Pumpkinflowers
A Soldier’s Story
Matti Friedman
Algonquin Books, Chapel Hill, North Carolina, 2016, 256 pages
Book Review published on: April 28, 2017
Congress passed the Authorization for Use of Military Force against Terrorists in response to 9/11, formalizing the start of the Global War on Terror.1 The United States initially relied on conventional, general-led invasions of Afghanistan and Iraq. Lower-visibility and clandestine counterterror tactics and operations emerged; their success or failure rested more fully on the shoulders of junior- and midgrade soldiers working alongside intelligence operations officers.
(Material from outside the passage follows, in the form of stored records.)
(* ===== verification/PeCoffHii.v ===== *)
(** PeCoffHii.c: the location of the "HII" resource of an image.

    The resource directory is read from the loaded image; a pointer into it is
    an offset in the image buffer. *)
From S2P Require Import Prelude Base Buffer Overflow PeImage PeSample PeCoffInit PeCoffLoad PeCoffDebug.

(** The bit fields of EFI_IMAGE_RESOURCE_DIRECTORY_ENTRY: a 31-bit offset below
    a flag, in u1 (NameOffset, NameIsString) and in u2 (OffsetToDirectory,
    DataIsDirectory). *)
Definition resource_offset (u : Z) : Z := Z.land u 0x7FFFFFFF.
Definition resource_flag (u : Z) : Z := Z.shiftr u 31.

Definition CHAR_H : Z := 0x48.
Definition CHAR_I : Z := 0x49.

Section Hii.
Context `{!Platform, !OverflowLib}.

(** &ResourceDir->Entries[Index] *)
Definition resource_entry (ResourceDir Index : Z) : Z :=
  ResourceDir + SIZEOF_EFI_IMAGE_RESOURCE_DIRECTORY
    + Index * SIZEOF_EFI_IMAGE_RESOURCE_DIRECTORY_ENTRY.

(** The comparison of the name with "HII", character by character. *)
Definition NameIsHii (ResourceDirString Length : Z) : LoadM bool :=
  s ← getS;
  let String_ i := rd 2 (image s) (ResourceDirString + SIZEOF_EFI_IMAGE_RESOURCE_DIRECTORY_STRING + 2 * i) in
  if negb (Length =? 3) then mret false
  else
    c0 ← String_ 0;
    if negb (c0 =? CHAR_H) then mret false
    else
      c1 ← String_ 1;
      if negb (c1 =? CHAR_I) then mret false
      else
        c2 ← String_ 2;
        mret (c2 =? CHAR_I).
On the same Friday before a holiday weekend that candidate Hillary Clinton met with the FBI regarding her use of a private mail server to discuss national security matters (with speculation in the press that some communications dealt with covert action-directed drone strikes), the administration released a report noting the United States killed between 2,372 and 2,581 combatants in counterterrorism strikes outside areas of active hostilities (i.e. outside Iraq, Syria, and Afghanistan).2 The inference one could make of course is that the number of combatants killed inside these three “active” locales was therefore much, much higher. How much higher? Orders of magnitude? One might also reasonably ask if these operations are having the intended positive strategic impact on the Global War on Terror. Is the United States winning?
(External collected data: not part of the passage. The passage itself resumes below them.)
(* ===== verification/UeInit.v ===== *)
(** UeImageLib.c, first part: verification of a UE image, before and after its
    hash.  [File] is the contents of FileBuffer and the state is the context. *)
From S2P Require Import Prelude Base Buffer Overflow UeImage UeSample.

Abbreviation UeInitM := (M UE_LOADER_IMAGE_CONTEXT).

Section UeInit.
Context `{!Platform, !OverflowLib} (File : list Z).

(** Segments[SegmentIndex].field and LoadTables[LoadTableIndex].FileInfo *)
Definition ue_segment {S} (c : UE_LOADER_IMAGE_CONTEXT) (SegmentIndex field : Z) : M S Z :=
  rd 4 File (Segments c + SegmentIndex * SIZEOF_UE_SEGMENT + field).
Definition ue_load_table {S} (c : UE_LOADER_IMAGE_CONTEXT) (LoadTableIndex : Z) : M S Z :=
  rd 4 File (LoadTables c + LoadTableIndex * SIZEOF_UE_LOAD_TABLE).

(** ** InternalVerifySegments *)

(** The body of the loop; it carries SegmentEndFileOffset and
    SegmentEndImageAddress. *)
Definition VerifySegment (c : UE_LOADER_IMAGE_CONTEXT) (SegmentIndex : Z) (acc : Z * Z)
    : UeInitM (Z * Z) :=
  let '(SegmentEndFileOffset, SegmentEndImageAddress) := acc in
  ImageInfo ← ue_segment c SegmentIndex UE_SEGMENT_ImageInfo;
  let SegmentImageSize := UE_SEGMENT_SIZE ImageInfo in
  FileSize ← ue_segment c SegmentIndex UE_SEGMENT_FileSize;
  fail_if (SegmentImageSize <? FileSize) RETURN_UNSUPPORTED;;
  fail_if (negb (IS_ALIGNED SegmentImageSize (SegmentAlignment c))) RETURN_UNSUPPORTED;;
  let '(Overflow, SegmentEndImageAddress) := ovf_add_u32 SegmentEndImageAddress SegmentImageSize in
  fail_if Overflow RETURN_UNSUPPORTED;;
  mret (wrap 32 (SegmentEndFileOffset + FileSize), SegmentEndImageAddress).

Definition InternalVerifySegments : UeInitM unit :=
  c ← getS;
  '(SegmentEndFileOffset, SegmentEndImageAddress) ←
    for_loop (Z.to_nat (LastSegmentIndex c + 1)) 0 (VerifySegment c) (SegmentsFileOffset c, 0);
  let SegmentEndFileOffset := ALIGN_VALUE 32 SegmentEndFileOffset UE_LOAD_TABLE_ALIGNMENT in
  ASSERT (SegmentsFileOffset c <=? SegmentEndFileOffset);;
  fail_if (UnsignedFileSize c <? SegmentEndFileOffset) RETURN_UNSUPPORTED;;
  modify (set_sizes SegmentEndFileOffset
    (if XIP c then wrap 32 (SegmentEndImageAddress + SegmentsFileOffset c)
     else SegmentEndImageAddress)).

(** ** InternalVerifyLoadTables *)

(** The body of the loop; it carries PrevLoadTableId and LoadTableEndFileOffset. *)
Definition VerifyLoadTable (c : UE_LOADER_IMAGE_CONTEXT) (LoadTableIndex : Z) (acc : Z * Z)
    : UeInitM (Z * Z) :=
  let '(PrevLoadTableId, LoadTableEndFileOffset) := acc in
  FileInfo ← ue_load_table c LoadTableIndex;
  let LoadTableId := UE_LOAD_TABLE_ID FileInfo in
  fail_if (LoadTableId <=? PrevLoadTableId) RETURN_UNSUPPORTED;;
  let '(Overflow, LoadTableEndFileOffset) :=
    ovf_add_u32 LoadTableEndFileOffset (UE_LOAD_TABLE_SIZE FileInfo) in
  fail_if Overflow RETURN_UNSUPPORTED;;
  mret (LoadTableId, LoadTableEndFileOffset).

Definition InternalVerifyLoadTables : UeInitM unit :=
  modify (set_RelocTableSize 0);;
  c ← getS;
  '(_, LoadTableEndFileOffset) ←
    for_loop (Z.to_nat (NumLoadTables c)) 0 (VerifyLoadTable c) (-1, LoadTablesFileOffset c);
  (if 0 <? NumLoadTables c then
     FileInfo ← ue_load_table c 0;
     if UE_LOAD_TABLE_ID FileInfo =? UeLoadTableIdReloc then
       fail_if (RelocsStripped c) RETURN_UNSUPPORTED;;
       modify (set_RelocTableSize (UE_LOAD_TABLE_SIZE FileInfo))
     else mret tt
   else mret tt);;
  fail_if (negb (LoadTableEndFileOffset =? UnsignedFileSize c)) RETURN_UNSUPPORTED.

(** ** UeInitializeContextPreHash, UeInitializeContextPostHash *)

Definition UeInitializeContextPreHash (FileSize : Z) : UeInitM unit :=
  fail_if (FileSize <? MIN_SIZE_OF_UE_HEADER) RETURN_UNSUPPORTED;;
  Magic ← rd 2 File UE_HEADER_Magic;
  fail_if (negb (Magic =? UE_HEADER_MAGIC)) RETURN_UNSUPPORTED;;
  modify (λ _, ue_context FileSize).

Definition InternalInitializeContextLate : UeInitM unit :=
  c ← getS;
  fail_if (ImageSize c <? EntryPointAddress c) RETURN_UNSUPPORTED;;
  InternalVerifyLoadTables.

(** The flags and the segment table of the header. *)
Definition PostHash_Info (ImageInfo : Z) : UeInitM unit :=
  modify (set_info
    (negb (Z.land ImageInfo UE_HEADER_IMAGE_INFO_FIXED_ADDRESS =? 0))
    (negb (Z.land ImageInfo UE_HEADER_IMAGE_INFO_RELOCATION_FIXUPS_STRIPPED =? 0))
    (negb (Z.land ImageInfo UE_HEADER_IMAGE_INFO_XIP =? 0))
    UE_HEADER_Segments SIZEOF_UE_SEGMENT (UE_HEADER_SEGMENT_ALIGNMENT ImageInfo)).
Matti Friedman’s Pumpkinflowers is at one level a compelling and insightful soldier’s memoir. On another level it acts as an equally evocative warning not to forget history, particularly with regard to extended counterterrorism campaigns. Since its creation, the State of Israel has been surrounded by existential threats—suffering through neighborly attempts to develop nuclear weapons capability, conventional invasions, state-sponsored terrorism and unconventional warfare. In 1982, Israel invaded Lebanon in response to terrorists (or guerillas) who had been exploiting a weak, central government and conducting raids from Southern Lebanon. Initially seen as a success, via the expulsion in 1982 of the Palestine Liberation Organization from Beirut, just three years later Israel had retreated to a thin strip of geography between Israel and Southern Lebanon they called the “security zone,” more akin to a buffer zone. Hezbollah, local Shiites financed and armed by Iran, took up the fight and introduced the term “suicide bomber” to our shared lexicon of terror. Both sides settled down to years of stalemate, with Israeli soldiers manning isolated outposts looking north into Lebanon, defending against an enemy that blended into and in fact emerged from the citizenry of the small Lebanese towns looking south.
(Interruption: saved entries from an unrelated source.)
(* ===== verification/UeLoad.v ===== *)
(** UeImageLib.c, second part: UeLoadImage, and the bytes of the image it loads. *)
From S2P Require Import Prelude Base Buffer Overflow UeImage UeSample UeInit.

Section UeLoad.
Context `{!Platform}.

(** CopyMem (Destination + off, FileBuffer + src, n) *)
Definition ue_copy (off src n : Z) : UeM unit :=
  s ← getS;
  if n =? 0 then mret tt
  else
    require (in_bounds (FileBuffer s) src n) OutOfBounds;;
    ue_write off (slice (FileBuffer s) src n).

(** The body of the loop; it carries SegmentFileOffset, SegmentImageAddress and
    PrevSegmentDataEnd. *)
Definition UeLoadSegment (SegmentIndex : Z) (acc : Z * Z * Z) : UeM (Z * Z * Z) :=
  let '(SegmentFileOffset, SegmentImageAddress, PrevSegmentDataEnd) := acc in
  s ← getS;
  SegmentFileSize ← ue_segment (FileBuffer s) (Context s) SegmentIndex UE_SEGMENT_FileSize;
  ImageInfo ← ue_segment (FileBuffer s) (Context s) SegmentIndex UE_SEGMENT_ImageInfo;
  let SegmentImageSize := UE_SEGMENT_SIZE ImageInfo in
  ue_write PrevSegmentDataEnd (zeros (wrap 32 (SegmentImageAddress - PrevSegmentDataEnd)));;
  ASSERT (SegmentFileSize <=? SegmentImageSize);;
  ue_copy SegmentImageAddress SegmentFileOffset SegmentFileSize;;
  mret (wrap 32 (SegmentFileOffset + SegmentFileSize),
        wrap 32 (SegmentImageAddress + SegmentImageSize),
        wrap 32 (SegmentImageAddress + SegmentFileSize)).

(** [Destination] is the memory at address [Address]. *)
Definition UeLoadImage (Destination : list Z) (Address DestinationSize : Z) : UeM unit :=
  s ← getS;
  ASSERT (IS_ALIGNED Address (SegmentAlignment (Context s)));;
  modify (with_Destination Destination Address);;
  '(_, _, PrevSegmentDataEnd) ←
    for_loop (Z.to_nat (LastSegmentIndex (Context s) + 1)) 0 UeLoadSegment
      (SegmentsFileOffset (Context s), 0, 0);
  ue_write PrevSegmentDataEnd (zeros (wrap 32 (DestinationSize - PrevSegmentDataEnd))).
End UeLoad.

(** ** What is loaded *)

(** Each segment holds its data from the file, then zeroes; what follows the last
    segment is zero. *)
Record UeLoaded (File : list Z) (c : UE_LOADER_IMAGE_CONTEXT) (Image : list Z) : Prop := {
  uel_segment k i :
    0 <= k < num_segments c → 0 <= i < seg_size File k →
    byte_at Image (seg_address File k + i) =
      if i <? seg_file File k then byte_at File (seg_offset File c k + i) else 0;
  uel_rest i : ImageSize c <= i < size Image → byte_at Image i = 0;
}.

Section UeLoadProofs.
Context `{!Platform} (File : list Z) (Hbytes : bytes File) (Hsize : u32 (size File)).
Context (c : UE_LOADER_IMAGE_CONTEXT) (Hok : UeOk File c).
Context (Address DestinationSize : Z) (HD : u32 DestinationSize) (Himage : ImageSize c <= DestinationSize).
Context (rt : option UE_LOADER_RUNTIME_CONTEXT).
Abbreviation loading D := {| Context := c; FileBuffer := File; ImageBuffer := D;
                             ImageAddress := Address; RuntimeContext := rt |}.

(** Where the data of the segments before [k] ends. *)
Definition data_end (k : Z) : Z :=
  if k =? 0 then 0 else seg_address File (k - 1) + seg_file File (k - 1).

Lemma data_end_succ k : 0 <= k → data_end (k + 1) = seg_address File k + seg_file File k.
Proof.
  intros. unfold data_end. destruct (Z.eqb_spec (k + 1) 0); [lia|]. by replace (k + 1 - 1) with k by lia.
Qed.

Lemma data_end_bounds k :
  0 <= k <= num_segments c → 0 <= data_end k <= seg_address File k.
Proof.
  intros Hk. unfold data_end. destruct (Z.eqb_spec k 0) as [->|]; [by compute|].
  pose proof (ues_file _ _ (ue_segments_ok _ _ Hok) (k - 1) ltac:(lia)).
  pose proof (seg_address_succ File (k - 1)) as Hs. replace (k - 1 + 1) with k in Hs by lia.
  pose proof (seg_address_mono File (k - 1) (k - 1) ltac:(lia)).
  pose proof (seg_file_range File Hbytes (k - 1)) as [? _]. lia.
Qed.

(** Segments are in the image and their data is in the file. *)
Lemma seg_bounds k : 0 <= k < num_segments c →
  0 <= seg_address File k ∧ seg_address File (k + 1) <= ImageSize c ∧
  24 <= seg_offset File c k ∧ seg_offset File c (k + 1) <= size File.
Proof.
  intros Hk. destruct Hok as [Hh Hs _ _ _ _ _].
  pose proof (seg_address_mono File k (k + 1)). pose proof (seg_address_mono File (k + 1) (num_segments c)).
  rewrite (ues_image _ _ Hs). pose proof (UeHeaderOk_bounds _ Hbytes _ Hh) as (_ & _ & ? & _).
  pose proof (ues_in_file _ _ Hs) as Hin. rewrite (ues_tables _ _ Hs) in Hin.
  pose proof (align_up_ge (seg_offset File c (num_segments c)) UE_LOAD_TABLE_ALIGNMENT eq_refl).
  assert (∀ i, 0 <= seg_file File i) as Hn by (intros; by apply seg_file_range).
  pose proof (sum_below_nonneg _ (Z.to_nat k) Hn).
  pose proof (sum_below_mono _ (Z.to_nat (k + 1)) (Z.to_nat (num_segments c)) Hn).
  unfold seg_offset in *. lia.
Qed.

(** The part of [UeLoaded] below [bound]. *)
Definition loaded_below (bound : Z) (D : list Z) : Prop :=
  ∀ k i, 0 <= k < num_segments c → 0 <= i < seg_size File k → seg_address File k + i < bound →
    byte_at D (seg_address File k + i) =
      if i <? seg_file File k then byte_at File (seg_offset File c k + i) else 0.

(** Zeroing from the end of the data of segment [k - 1] to segment [k]. *)
Lemma loaded_below_zero k n D :
  0 <= k <= num_segments c → loaded_below (data_end k) D → 0 <= n → data_end k + n <= size D →
  (k < num_segments c → data_end k + n <= seg_address File k) →
  loaded_below (data_end k + n) (write_bytes D (data_end k) (zeros n)).
Proof.
  intros Hk Hb Hn Hin Hle j i Hj Hi Hlt. pose proof (data_end_bounds k Hk).
  rewrite byte_at_write_bytes, size_zeros, byte_at_zeros by (rewrite ?size_zeros; lia).
  destruct (Z.leb_spec (data_end k) (seg_address File j + i)); cbn; [|by apply Hb; lia].
  destruct (Z.ltb_spec (seg_address File j + i) (data_end k + n)); [|lia].
  assert (j < k) as Hjk.
  { destruct (decide (j < k)); [done|]. pose proof (seg_address_mono File k j). lia. }
  destruct (Z.ltb_spec i (seg_file File j)); [|done]. exfalso.
  assert (seg_address File j + seg_file File j <= data_end k); [|lia].
  rewrite <- data_end_succ by lia. destruct (decide (j + 1 = k)) as [->|]; [done|].
  pose proof (data_end_bounds (j + 1)). pose proof (seg_address_mono File (j + 1) (k - 1)).
  unfold data_end at 2. destruct (Z.eqb_spec k 0); [lia|].
  pose proof (seg_file_range File Hbytes (k - 1)) as [? _]. lia.
Qed.

(** Copying the data of segment [k]. *)
Lemma loaded_below_copy k D :
  0 <= k < num_segments c → size D = DestinationSize → loaded_below (seg_address File k) D →
  loaded_below (data_end (k + 1))
    (write_bytes D (seg_address File k) (slice File (seg_offset File c k) (seg_file File k))).
Proof.
  intros Hk HsD Hb j i Hj Hi Hlt. destruct (seg_bounds k Hk) as (? & ? & ? & Hin).
  rewrite seg_offset_succ in Hin by lia. rewrite data_end_succ in Hlt by lia.
  pose proof (seg_file_range File Hbytes k) as [Hf _].
  pose proof (ues_file _ _ (ue_segments_ok _ _ Hok) k Hk).
  rewrite seg_address_succ in * by lia.
  rewrite byte_at_write_bytes, size_slice by (rewrite ?size_slice; lia).
  destruct (Z.leb_spec (seg_address File k) (seg_address File j + i)); cbn; [|by apply Hb; lia].
  destruct (Z.ltb_spec (seg_address File j + i) (seg_address File k + seg_file File k)); [|lia].
  assert (j = k) as ->.
  { pose proof (seg_address_succ File j ltac:(lia)). pose proof (seg_address_succ File k ltac:(lia)).
    destruct (decide (j < k)); [pose proof (seg_address_mono File (j + 1) k); lia|].
    destruct (decide (k < j)); [pose proof (seg_address_mono File (k + 1) j); lia|lia]. }
  rewrite byte_at_slice by lia.
  destruct (Z.ltb_spec i (seg_file File k)); [f_equal; lia|lia].
Qed.

(** Before segment [k]. *)
Definition loading_inv (k : Z) (acc : Z * Z * Z) (s : ue_loader) : Prop :=
  acc = (seg_offset File c k, seg_address File k, data_end k) ∧
  ∃ D, s = loading D ∧ size D = DestinationSize ∧ loaded_below (data_end k) D.

Lemma wp_ue_copy off src n (Q : unit → ue_loader → Prop) E s :
  0 <= off → 0 <= src → 0 <= n → src + n <= size (FileBuffer s) → off + n <= size (ImageBuffer s) →
  Q tt (with_Image (write_bytes (ImageBuffer s) off (slice (FileBuffer s) src n)) s) →
  wp (ue_copy off src n) Q E s.
Proof.
  intros ? ? ? ? ? HQ. unfold ue_copy. wp_step. wp_step. destruct (Z.eqb_spec n 0) as [->|].
  - wp_step. unfold slice in HQ. cbn in HQ. by rewrite write_bytes_nil, with_Image_id in HQ.
  - wp_step. wp_step; [apply in_bounds_spec; lia|].
    apply wp_ue_write; [done|by rewrite size_slice|done].
Qed.

Lemma UeLoadSegment_spec k acc s E :
  0 <= k < num_segments c → loading_inv k acc s →
  wp (UeLoadSegment k acc) (loading_inv (k + 1)) E s.
Proof.
  intros Hk (-> & D & -> & HsD & Hb).
  destruct (seg_bounds k Hk) as (Haddr & Himg & Hoff & Hin).
  pose proof (data_end_bounds k ltac:(lia)) as Hde.
  pose proof (seg_file_range File Hbytes k) as Hf. pose proof (proj1 (seg_size_spec File k)) as Hsz.
  pose proof (ues_file _ _ (ue_segments_ok _ _ Hok) k Hk) as Hle.
  pose proof (UeHeaderOk_bounds _ Hbytes _ (ue_header_ok _ _ Hok)) as (_ & ? & ? & _).
  pose proof (ue_header_ok _ _ Hok) as Hh.
  pose proof (seg_address_succ File k ltac:(lia)) as HA.
  pose proof (seg_offset_succ File c k ltac:(lia)) as HO.
  unfold UeLoadSegment. wp_step. wp_step. unfold ue_segment. cbn [FileBuffer Context].
  rewrite (ueh_segments _ _ Hh). destruct Hh. unfold num_segments in Hk.
  wp_step. wp_step; [autounfold with ue_layout in *; lia..|].
  wp_step. wp_step; [autounfold with ue_layout in *; lia..|].
  fold (seg_file File k) (seg_size File k). unfold is_uint in *.
  rewrite (wrap_small _ (seg_address File k - data_end k)) by (unfold is_uint; lia).
  wp_step. apply wp_ue_write; [lia|rewrite size_zeros; cbn; lia|]. cbn [with_Image ImageBuffer].
  apply (loaded_below_zero k (seg_address File k - data_end k)) in Hb; [|unfold num_segments; lia..].
  replace (data_end k + (seg_address File k - data_end k)) with (seg_address File k) in Hb by lia.
  set (D0 := write_bytes _ _ _) in *.
  assert (size D0 = DestinationSize) as HsD0
    by (unfold D0; rewrite size_write_bytes; rewrite ?size_zeros; lia).
  change (with_Image D0 (loading D)) with (loading D0).
  wp_step. apply wp_ASSERT; [by apply Z.leb_le|].
  wp_step. apply wp_ue_copy; cbn [FileBuffer ImageBuffer]; try lia.
  wp_step. split.
  - rewrite HA, HO, data_end_succ by lia. rewrite !wrap_small by (unfold is_uint; lia). done.
  - eexists. split; [reflexivity|]. split; [|by apply loaded_below_copy; unfold num_segments].
    rewrite size_write_bytes; rewrite ?size_slice; lia.
Qed.

Lemma UeLoadImage_spec D s E :
  Context s = c → FileBuffer s = File → RuntimeContext s = rt →
  size D = DestinationSize → IS_ALIGNED Address (SegmentAlignment c) = true →
  wp (UeLoadImage D Address DestinationSize)
    (λ _ s', ∃ I, s' = loading I ∧ size I = DestinationSize ∧ UeLoaded File c I) E s.
Proof.
  intros Hc HF Hrt HsD Halign.
  pose proof (UeHeaderOk_bounds _ Hbytes _ (ue_header_ok _ _ Hok)) as (Hn & _ & _).
  unfold UeLoadImage. wp_step. wp_step. rewrite Hc. wp_step. apply wp_ASSERT; [done|].
  wp_step. wp_step. wp_step. fold (num_segments c).
  eapply wp_mono; [apply (wp_for_loop loading_inv)| |done].
  - split.
    + unfold seg_offset, seg_address, data_end. cbn. by rewrite Z.add_0_r.
    + exists D. unfold with_Destination. rewrite Hc, HF, Hrt. split_and!; [done..|].
      intros k i Hk Hi Hlt. pose proof (seg_address_mono File k k). unfold data_end in Hlt. cbn in Hlt. lia.
  - intros k acc s' Hk Hinv. apply UeLoadSegment_spec; [lia|done].
  - rewrite Z.add_0_l, Z2Nat.id by lia. intros acc s' (-> & D0 & -> & HsD0 & Hb).
    pose proof (data_end_bounds (num_segments c) ltac:(lia)) as Hde.
    pose proof (ues_image _ _ (ue_segments_ok _ _ Hok)) as Hi. unfold is_uint in HD.
    rewrite wrap_small by (unfold is_uint; lia).
    apply wp_ue_write; [lia|rewrite size_zeros; cbn; lia|]. eexists. split; [reflexivity|].
    cbn [ImageBuffer with_Image].
    assert (data_end (num_segments c) + size (zeros (DestinationSize - data_end (num_segments c)))
      <= size D0) as Hin by (rewrite size_zeros; lia).
    split; [rewrite size_write_bytes; lia|]. split.
    + intros k i Hk Hseg. destruct (seg_bounds k Hk) as (_ & Himg & _).
      rewrite seg_address_succ in Himg by lia.
      rewrite size_zeros in Hin by lia.
      apply (loaded_below_zero (num_segments c) _ _ ltac:(lia) Hb); done || lia.
    + intros i Hi'. rewrite size_write_bytes in Hi' by lia.
      rewrite byte_at_write_bytes, byte_at_zeros, size_zeros by lia.
      destruct (Z.leb_spec (data_end (num_segments c)) i), (Z.ltb_spec i (data_end (num_segments c) +
        (DestinationSize - data_end (num_segments c)))); done || lia.
Qed.
End UeLoadProofs.

(** C26. UeLoadImage is exact.  On the context of a well-formed file that is not for execution in place and a destination
    that is aligned and large enough, it succeeds and leaves in the destination,
    byte for byte, the data of every segment followed by zeroes up to the size of
    the segment, and zeroes after the last one; the file, the context and the
    runtime context are untouched. *)
Theorem ue_load_exact `{!Platform} (s : ue_loader) (D : list Z) (Address : Z)
    (Hbytes : bytes (FileBuffer s)) (Hsize : u32 (size (FileBuffer s)))
    (Hok : UeOk (FileBuffer s) (Context s)) (HD : u32 (size D))
    (Himage : ImageSize (Context s) <= size D)
    (Halign : IS_ALIGNED Address (SegmentAlignment (Context s)) = true) :
  ∃ I, UeLoadImage D Address (size D) s = Ok tt (with_Destination I Address s) ∧
    size I = size D ∧ UeLoaded (FileBuffer s) (Context s) I.
Proof.
  destruct (wp_total _ _ _ (UeLoadImage_spec _ Hbytes Hsize _ Hok Address (size D) HD Himage
    (RuntimeContext s) D s (λ _ _, False) eq_refl eq_refl eq_refl eq_refl Halign))
    as ([] & s' & Hrun & I & -> & HI & Hl).
  by exists I.
Qed.

(** The sample file is loaded into memory full of ones. *)
Definition ue_sample_state : ue_loader :=
  {| Context := ue_sample_context; FileBuffer := ue_sample; ImageBuffer := []; ImageAddress := 0;
     RuntimeContext := None |}.

Strategy 1000 [ue_sample ue_sample_context].

Definition ue_sample_memory : list Z := replicate (Z.to_nat 4104) 1.

Lemma ue_sample_memory_size : size ue_sample_memory = 4104.
Proof. by vm_compute. Qed.

Lemma ue_load_exact_witness :
  ∃ I, @UeLoadImage platform_x64 ue_sample_memory 0x200000 (size ue_sample_memory) ue_sample_state
         = Ok tt (with_Destination I 0x200000 ue_sample_state) ∧
    size I = size ue_sample_memory ∧ UeLoaded ue_sample ue_sample_context I.
Proof.
  apply (@ue_load_exact platform_x64 ue_sample_state ue_sample_memory 0x200000 ue_sample_bytes).
  - by compute.
  - exact ue_sample_ok.
  - by rewrite ue_sample_memory_size.
  - rewrite ue_sample_memory_size. by vm_compute.
  - by vm_compute.
Defined.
How did this all end? As Friedman relates, things started to disintegrate in October 1994 when guerillas infiltrated the hilltop outpost Israel codenamed Pumpkin and filmed themselves victoriously planting the Hezbollah flag:
The significance wasn’t clear right away. That the TV images were the real weapons, that the Hezbollah fighters and Israeli soldiers had been turned into actors in an attack staged for the camera – these things weren’t things anyone understood yet.3
Then in 1997 two helicopters heading to Pumpkin crashed, killing seventy-three Israeli soldiers. The resulting emotional toll was felt most deeply by the loved ones of the dead; and from there came the activists—initially and derisively called “the four mothers”—who eventually convinced the government it was time to withdraw in 2000. This distinct Israeli War on Terror lasted eighteen years; not much was gained. The losses were tallied most obviously in lives lost and budgets depleted, and perhaps diminished national pride after being forced to retreat.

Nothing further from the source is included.